Corretto
Font Post-Processing for Glyphs
The Philosophy of Corretto: Set Up and Forget
Corretto will run automatically whenever you export fonts from Glyphs. It scans the current Glyphs source file for custom parameters containing the Corretto configuration, and applies its improvements accordingly.
With Corretto, there’s no need to manually use other tools to apply fixes to your fonts after each export. All versions of your exported fonts will always be up to date.
You save time each time you export your fonts.
Corretto Features
- Produce and update Trial Fonts with ease (coming soon)
- Diversify your font portfolio by offering different language subsets (coming soon)
- Split variable fonts by width, or limit their axis ranges (coming soon)
- Keep your webfonts updated along with your desktop fonts
- Make your kerning work in PowerPoint on Windows
- Apply automatic fixes for specific Glyphs versions with known bugs
- Fine-tune your hinted TrueType fonts
- Improve your version control for font binaries with ttx
Why Post-Processing?
Glyphs is one of the world’s leading font editors. Yet nothing is so good that it can’t be improved or customized. Some issues are caused by the move-fast-and-break-things approach of Glyphs Cutting Edge versions. But some of the stable versions also need a little nudging.
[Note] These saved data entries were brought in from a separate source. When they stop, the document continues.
(* ===== verification/BnMont.v ===== *)
(** * Montgomery arithmetic (crypto/fipsmodule/bn/montgomery.c, montgomery_inv.c)

    The portable branch: products are reduced word by word, a multiple of the
    modulus clearing the lowest word at each turn, and the last subtraction is
    selected by masks on pointers. A routine that takes two operands is given
    [None] for the second when it is the same object as the first. Locks are not
    modelled: [BN_MONT_CTX_set_locked] is the work done inside them. *)

From S2P Require Import Prelude Buffers BnWords Bignum BnBytes BnCtx BnShift BnProducts BnMul BnDiv BnMod.

(** ** montgomery_inv.c *)

Definition LG_LITTLE_R : nat := 64.

(** One turn of [bn_neg_inv_mod_r_u64], with [alpha] half of [r]. *)
Definition neg_inv_step (alpha beta : Z) (uv : Z * Z) : Z * Z :=
  let (u, v) := uv in
  let u_is_odd := u64 (0 - Z.land u 1) in
  let beta_if_u_is_odd := Z.land beta u_is_odd in
  let u := u64 (Z.shiftr (Z.lxor u beta_if_u_is_odd) 1 + Z.land u beta_if_u_is_odd) in
  let alpha_if_u_is_odd := Z.land alpha u_is_odd in
  (u, u64 (Z.shiftr v 1 + alpha_if_u_is_odd)).

Definition bn_neg_inv_mod_r_u64 (n : Z) : Z :=
  let alpha := Z.shiftl 1 (Z.of_nat LG_LITTLE_R - 1) in
  snd (Nat.iter LG_LITTLE_R (neg_inv_step alpha n) (1, 0)).

Definition bn_mont_n0 (n : BIGNUM) : Z := bn_neg_inv_mod_r_u64 (get (d n) 0).

Section Setup.
Variable alloc_ok : Z -> bool.
Variable uninit : Z -> list Z.

(** [for (unsigned i = n_bits; i < p; ++i)]. *)
Fixpoint base_2_loop (turns : nat) (r n : BIGNUM) : bool * BIGNUM :=
  match turns with
  | O => (true, r)
  | S turns =>
      let (ok, r) := BN_lshift1 alloc_ok uninit r None in
      if negb ok then (false, r) else
      let (ok, r) := if 0 <=? BN_cmp (Some r) (Some n) then BN_usub alloc_ok uninit r r n else (true, r) in
      if negb ok then (false, r) else base_2_loop turns r n
  end.

Definition bn_mod_exp_base_2_vartime (r : BIGNUM) (p : Z) (n : BIGNUM) : bool * BIGNUM :=
  let r := BN_zero r in
  let n_bits := BN_num_bits n in
  if n_bits =? 1 then (true, r) else
  let (ok, r) := BN_set_bit alloc_ok uninit r n_bits in
  if negb ok then (false, r) else
  let (ok, r) := BN_usub alloc_ok uninit r r n in
  if negb ok then (false, r) else
  base_2_loop (Z.to_nat (p - n_bits)) r n.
Corretto is being developed by Jens Kutílek, a font engineer with over 15 years of font production experience. He kept hitting special cases in his work with Glyphs, and wrote Corretto to work around issues, and to enhance the exported fonts to his preferences.
Is Corretto For Me?
Some of Corretto’s features are more generally useful than others.
If you ever have wondered how to automatically generate Trial Fonts for your foundry, then definitely. Jump right to our trial fonts example to find out more. Trial font generation will be available soon.
Some other areas of Corretto are more for specialist needs. A large portion of its features are geared towards TrueType font production.
If you have not run into the issues mentioned here yet, you probably don’t need it. But keep Corretto in mind if you should ever come across any obscure Glyphs issues!